I have an Arduino running everything as it should. The code drives a stepper motor and follows input from a rotary encoder. The code id from the Buxtronics/GitHub site and seems to work very well.

However, I'm new to Arduino and the coding language. There is a line that I don't understand exactly what it does. It is in the setup and seems to be defining pins 2,3 of the Arduino as encoder input:

// Rotary encoder is wired with the common to ground and the two
// outputs to pins 2 and 3.
Rotary rotary = Rotary(2, 3);

enum PinAssignments {
  encoderPinA = 2,    // right
  encoderPinB = 3,    // left
  clearButton = 5,    // Encoder swtich

It isn't clear to me why the word rotary is repeated twice, once with a capital "R." I tried a number of searches on this, but I don't know what to search for, ie: structures, setup, defines, etc. Can someone tell me what I should be looking at?

Thanks

Dennis

Rotary with capital R is a class; rotary with lower case r is a variable of type Rotary (or better phrased, an instance of class Rotary)
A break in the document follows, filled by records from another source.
Lemma first_with_cons key t l :
  first_with key (t :: l) = if decide (render_type t = key) then Some t else first_with key l.
Proof. unfold first_with. cbn [List.find]. case_bool_decide; by case_decide. Qed.

Lemma first_with_app key l1 l2 :
  first_with key (l1 ++ l2) =
  match first_with key l1 with Some t => Some t | None => first_with key l2 end.
Proof.
  induction l1 as [|t l1 IH]; [done|]. cbn. case_bool_decide; [done|]. apply IH.
Qed.

Lemma first_with_Some key l t : first_with key l = Some t → t ∈ l ∧ render_type t = key.
Proof.
  intros H. apply find_some in H as [H1 H2]. split; [by apply list_elem_of_In|].
  by apply bool_decide_eq_true in H2.
Qed.

Lemma first_with_None key l : first_with key l = None ↔ key ∉ render_type <$> l.
Proof.
  split.
  - intros H (t & -> & Ht)%list_elem_of_fmap.
    apply list_elem_of_In in Ht. pose proof (find_none _ _ H _ Ht) as Hf.
    by apply bool_decide_eq_false in Hf.
  - intros H. destruct (first_with key l) as [t|] eqn:E; [|done].
    apply first_with_Some in E as [Ht <-]. destruct H. by apply list_elem_of_fmap_2.
Qed.

Lemma dict_get_app key d1 d2 :
  dict_get key (d1 ++ d2) =
  match dict_get key d1 with Some t => Some t | None => dict_get key d2 end.
Proof.
  unfold dict_get. induction d1 as [|[k t] d1 IH]; [done|]. cbn. case_bool_decide; [done|]. apply IH.
Qed.

Lemma dict_get_None key d : dict_get key d = None ↔ key ∉ d.*1.
Proof.
  unfold dict_get. induction d as [|[k t] d IH]; cbn.
  - split; [set_solver|done].
  - case_bool_decide as Hk; cbn; [set_solver|]. unfold fmap in *. rewrite IH. set_solver.
Qed.

Lemma dict_get_unique key d l :
  dict_get key (foldl setdefault d l) =
  match dict_get key d with Some t => Some t | None => first_with key l end.
Proof.
  revert d. induction l as [|t l IH]; intros d; cbn [foldl]; [by destruct (dict_get key d)|].
  rewrite IH, first_with_cons. unfold setdefault.
  destruct (dict_get (render_type t) d) eqn:E.
  - destruct (dict_get key d) eqn:E'; [done|]. case_decide; [congruence|done].
  - rewrite dict_get_app. destruct (dict_get key d); [done|].
    unfold dict_get. cbn. case_bool_decide; by case_decide.
Qed.

Lemma unique_NoDup d l : NoDup d.*1 → NoDup (foldl setdefault d l).*1.
Proof.
  revert d. induction l as [|t l IH]; intros d H; cbn; [done|]. apply IH. unfold setdefault.
  destruct (dict_get _ d) eqn:E; [done|]. apply dict_get_None in E.
  rewrite fmap_app. cbn. apply NoDup_app. split; [done|]. split; [set_solver|].
  apply NoDup_singleton.
Qed.

(** The keys of [union_type], sorted, and the types they stand for. *)
Definition union_keys (l : list TypeNode) : list ustring :=
  sorted_text ((foldl setdefault [] l).*1).

Definition union_options (l : list TypeNode) : list TypeNode :=
  omap (λ key, first_with key l) (union_keys l).

Lemma union_keys_elem l key : key ∈ union_keys l ↔ key ∈ render_type <$> l.
Proof.
  unfold union_keys. rewrite sorted_text_perm.
  pose proof (dict_get_unique key [] l) as H. cbn in H.
  destruct (first_with key l) eqn:E.
  - apply first_with_Some in E as [Ht <-]. split; intros _; [by apply list_elem_of_fmap_2|].
    apply dec_stable. intros Hn%dict_get_None. congruence.
  - apply first_with_None in E. apply dict_get_None in H. tauto.
Qed.

Lemma union_keys_NoDup l : NoDup (union_keys l).
Proof. unfold union_keys. rewrite sorted_text_perm. apply unique_NoDup. constructor. Qed.

Lemma union_keys_sorted l : StronglySorted ustr_le (union_keys l).
Proof. apply sorted_text_sorted. Qed.

Lemma render_omap l (keys : list ustring) :
  (∀ key, key ∈ keys → key ∈ render_type <$> l) →
  render_type <$> omap (λ key, first_with key l) keys = keys.
Proof.
  induction keys as [|key keys IH]; intros H; [done|]. cbn.
  destruct (first_with key l) as [t|] eqn:E.
  - apply first_with_Some in E as [_ Ht]. cbn. rewrite Ht. f_equal. apply IH.
    intros k Hk. apply H. by right.
  - apply first_with_None in E. destruct E. apply H. left.
Qed.

Lemma union_options_render l : render_type <$> union_options l = union_keys l.
Proof. apply render_omap. intros key. apply union_keys_elem. Qed.

Lemma union_type_options types :
  union_type types =
  match union_options (flatten_types types) with
  | [] => UnknownType
  | [t] => t
  | options => UnionType options
  end.
Proof.
  unfold union_type. fold (union_keys (flatten_types types)).
  assert (∀ keys : list ustring, omap (λ key, dict_get key (foldl setdefault [] (flatten_types types))) keys =
                  omap (λ key, first_with key (flatten_types types)) keys) as ->.
  { intros keys. apply list_omap_ext, Forall_Forall2_diag, Forall_forall. intros key _.
    by rewrite dict_get_unique. }
  unfold union_options. by destruct (omap _ _) as [|? [|??]].
Qed.

Lemma union_options_elem l t : t ∈ union_options l → t ∈ l.
Proof.
  intros (key & _ & Ht)%list_elem_of_omap. by apply first_with_Some in Ht as [Ht _].
Qed.

Lemma first_with_union key l : first_with key (union_options l) = first_with key l.
Proof.
  destruct (first_with key (union_options l)) as [t|] eqn:E.
  - apply first_with_Some in E as [Ht <-].
    apply list_elem_of_omap in Ht as (key' & _ & Ht).
    pose proof (first_with_Some _ _ _ Ht) as [_ <-]. done.
  - symmetry. apply first_with_None. apply first_with_None in E.
    by rewrite union_options_render, union_keys_elem in E.
Qed.

(** Canonical unions depend only on the first type under each rendered key. *)
Lemma union_options_ext l1 l2 :
  (∀ key, first_with key l1 = first_with key l2) → union_options l1 = union_options l2.
Proof.
  intros H. unfold union_options.
  assert (union_keys l1 = union_keys l2) as ->.
  { apply strongly_sorted_unique; try apply union_keys_sorted.
    apply NoDup_Permutation; try apply union_keys_NoDup. intros key.
    rewrite !union_keys_elem. destruct (decide (key ∈ render_type <$> l1)) as [H1|H1],
      (decide (key ∈ render_type <$> l2)) as [H2|H2]; try tauto.
    - apply first_with_None in H2. rewrite <- H in H2. by apply first_with_None in H2.
    - apply first_with_None in H1. rewrite H in H1. by apply first_with_None in H1. }
  apply list_omap_ext, Forall_Forall2_diag, Forall_forall. intros key _. apply H.
Qed.

Definition simple_type (t : TypeNode) : bool :=
  match t with UnknownType | UnionType _ => false | _ => true end.

Lemma flatten_app l1 l2 : flatten_types (l1 ++ l2) = flatten_types l1 ++ flatten_types l2.
Proof. induction l1 as [|[] l1 IH]; simpl; rewrite ?IH, <- ?app_assoc; done. Qed.

Lemma flatten_simple l : Forall (λ t, simple_type t = true) l → flatten_types l = l.
Proof. induction 1 as [|[] l Ht _ IH]; simpl in *; by rewrite ?IH. Qed.

(** Well-formed results of this file: every union has at least two simple
options, in strictly increasing order of their text. *)
Inductive canonical : TypeNode → Prop :=
  | canonical_unknown : canonical UnknownType
  | canonical_named n : canonical (NamedType n)
  | canonical_variable n : canonical (TypeVariable n)
  | canonical_generic n args : Forall canonical args → canonical (GenericType n args)
  | canonical_union options :
      (2 <= length options)%nat →
      StronglySorted ustr_le (render_type <$> options) →
      NoDup (render_type <$> options) →
      Forall (λ t, simple_type t = true) options →
      Forall canonical options →
      canonical (UnionType options).

Lemma flatten_canonical types :
  Forall canonical types →
  Forall (λ t, simple_type t = true) (flatten_types types) ∧ Forall canonical (flatten_types types).
Proof.
  induction 1 as [|t types Ht _ [IH1 IH2]]; [by split|].
  destruct Ht; simpl; split; auto using canonical_named, canonical_variable, canonical_generic;
    apply Forall_app; auto.
Qed.

Lemma union_type_canonical types : Forall canonical types → canonical (union_type types).
Proof.
  intros H. apply flatten_canonical in H as [H1 H2]. rewrite union_type_options.
  pose proof (union_options_render (flatten_types types)) as Hr.
  assert (Forall (λ t, simple_type t = true) (union_options (flatten_types types)) ∧
          Forall canonical (union_options (flatten_types types))) as [H1' H2'].
  { rewrite !Forall_forall in *. split; intros t Ht%union_options_elem; auto. }
  destruct (union_options _) as [|t [|t' l]] eqn:E; [constructor|by inversion H2'|].
  constructor; [simpl; lia|rewrite Hr; apply union_keys_sorted|rewrite Hr; apply union_keys_NoDup|done..].
Qed.

(** A canonical union is its own union. *)
Lemma union_options_id l :
  StronglySorted ustr_le (render_type <$> l) → NoDup (render_type <$> l) → union_options l = l.
Proof.
  intros Hs Hn. unfold union_options.
  assert (union_keys l = render_type <$> l) as ->.
  { apply strongly_sorted_unique; [apply union_keys_sorted|done|].
    apply NoDup_Permutation; [apply union_keys_NoDup|done|]. apply union_keys_elem. }
  clear Hs. induction l as [|t l IH]; [done|]. cbn [fmap list_fmap omap list_omap].
  rewrite first_with_cons. case_decide; [|done]. f_equal.
  inversion Hn as [|? ? Ht Hn']; subst. rewrite <- (IH Hn') at 2.
  apply list_omap_ext, Forall_Forall2_diag, Forall_forall. intros key Hkey.
  rewrite first_with_cons. case_decide; [|done]. by subst.
Qed.

Lemma union_type_id options :
  canonical (UnionType options) → union_type options = UnionType options.
Proof.
  inversion 1 as [| | | |? Hlen Hs Hn Hsimple _]; subst.
  rewrite union_type_options, flatten_simple, union_options_id by done.
  by destruct options as [|? [|??]]; simpl in Hlen; [lia..|].
Qed.

(** * Splitting rendered text *)

(** The bracket depth after reading [s] from depth [d], when no bracket closes
below zero and no [head] occurs at depth zero. *)
Fixpoint scan (head d : Z) (s : ustring) : option Z :=
  match s with
  | [] => Some d
  | c :: s =>
      if c =? ch "<" then scan head (d + 1) s
      else if c =? ch ">" then if d - 1 <? 0 then None else scan head (d - 1) s
      else if (d =? 0) && (c =? head) then None
      else scan head d s
  end.

Lemma scan_app head d s1 s2 : scan head d (s1 ++ s2) = scan head d s1 ≫= λ d', scan head d' s2.
Proof.
  revert d. induction s1 as [|c s1 IH]; intros d; [done|]. cbn [app scan].
  repeat case_match; done || apply IH.
Qed.

Lemma split_scan head sep f s rest cur d d' parts :
  scan head d s = Some d' →
  split_loop (length s + f) (head :: sep) (s ++ rest) cur d parts =
  split_loop f (head :: sep) rest (cur ++ s) d' parts.
Proof.
  revert cur d. induction s as [|c s IH]; intros cur d; cbn [scan app length Nat.add split_loop].
  { intros [= ->]. by rewrite app_nil_r. }
  cbn [starts_with]. destruct (c =? _); [|destruct (c =? _)].
  - intros H. rewrite (IH _ (d + 1)) by done. by rewrite <- app_assoc.
  - destruct (d - 1 <? 0); [done|]. intros H. rewrite (IH _ (d - 1)) by done. by rewrite <- app_assoc.
  - rewrite (Z.eqb_sym head c). destruct (_ && (c =? head)) eqn:E; [done|].
    intros H. destruct (d =? 0), (c =? head); simpl in E |- *; try done;
      rewrite IH by done; by rewrite <- app_assoc.
Qed.

Lemma split_loop_end fuel sep cur parts :
  split_loop (S fuel) sep [] cur 0 parts = Done (add_part parts cur).
Proof. done. Qed.

(** Joining chunks with the separator and splitting gives the chunks back. *)
Lemma split_join head sep chunks cur parts f :
  head ≠ ch "<" → head ≠ ch ">" → chunks ≠ [] →
  Forall (λ s, scan head 0 s = Some 0) chunks →
  (length (join (head :: sep) chunks) < f)%nat →
  split_loop f (head :: sep) (join (head :: sep) chunks) cur 0 parts =
  Done (foldl add_part parts (match chunks with [] => [] | s :: l => (cur ++ s) :: l end)).
Proof.
  intros Hh1 Hh2 Hne Hs. revert cur parts f Hne.
  induction Hs as [|s chunks Hs Hl IH]; intros cur parts f Hne Hf; [done|].
  destruct chunks as [|s' chunks].
  - cbn [join] in *. replace f with (length s + S (f - length s - 1))%nat by lia.
    pose proof (split_scan head sep (S (f - length s - 1)) s [] cur 0 0 parts Hs) as E.
    rewrite app_nil_r in E. by rewrite E.
  - change (join (head :: sep) (s :: s' :: chunks))
      with (s ++ (head :: sep) ++ join (head :: sep) (s' :: chunks)) in *.
    rewrite !length_app in Hf. cbn [length] in Hf.
    replace f with (length s + S (f - length s - 1))%nat by lia.
    rewrite (split_scan head sep _ s _ _ 0 0) by done.
    cbn [app split_loop].
    destruct (Z.eqb_spec head (ch "<")); [done|]. destruct (Z.eqb_spec head (ch ">")); [done|].
    rewrite app_comm_cons, starts_with_app, drop_app_length. cbn [Z.eqb andb].
    rewrite IH by (done || lia). done.
Qed.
Thank you so much. At least now I know what to go search for, Class.

Dennis

Rotary rotary = Rotary(2, 3);

Is a lot like:

 int Int = (int)3;

Except that "int" is a built-in type, while "Rotary" is a library-defined type ("Class" - more than a type, but quite similar.)
Since C++ is case-sensitive, "Rotary" (defined by the library) and "rotary" is just a user-provided variable name that could be anything.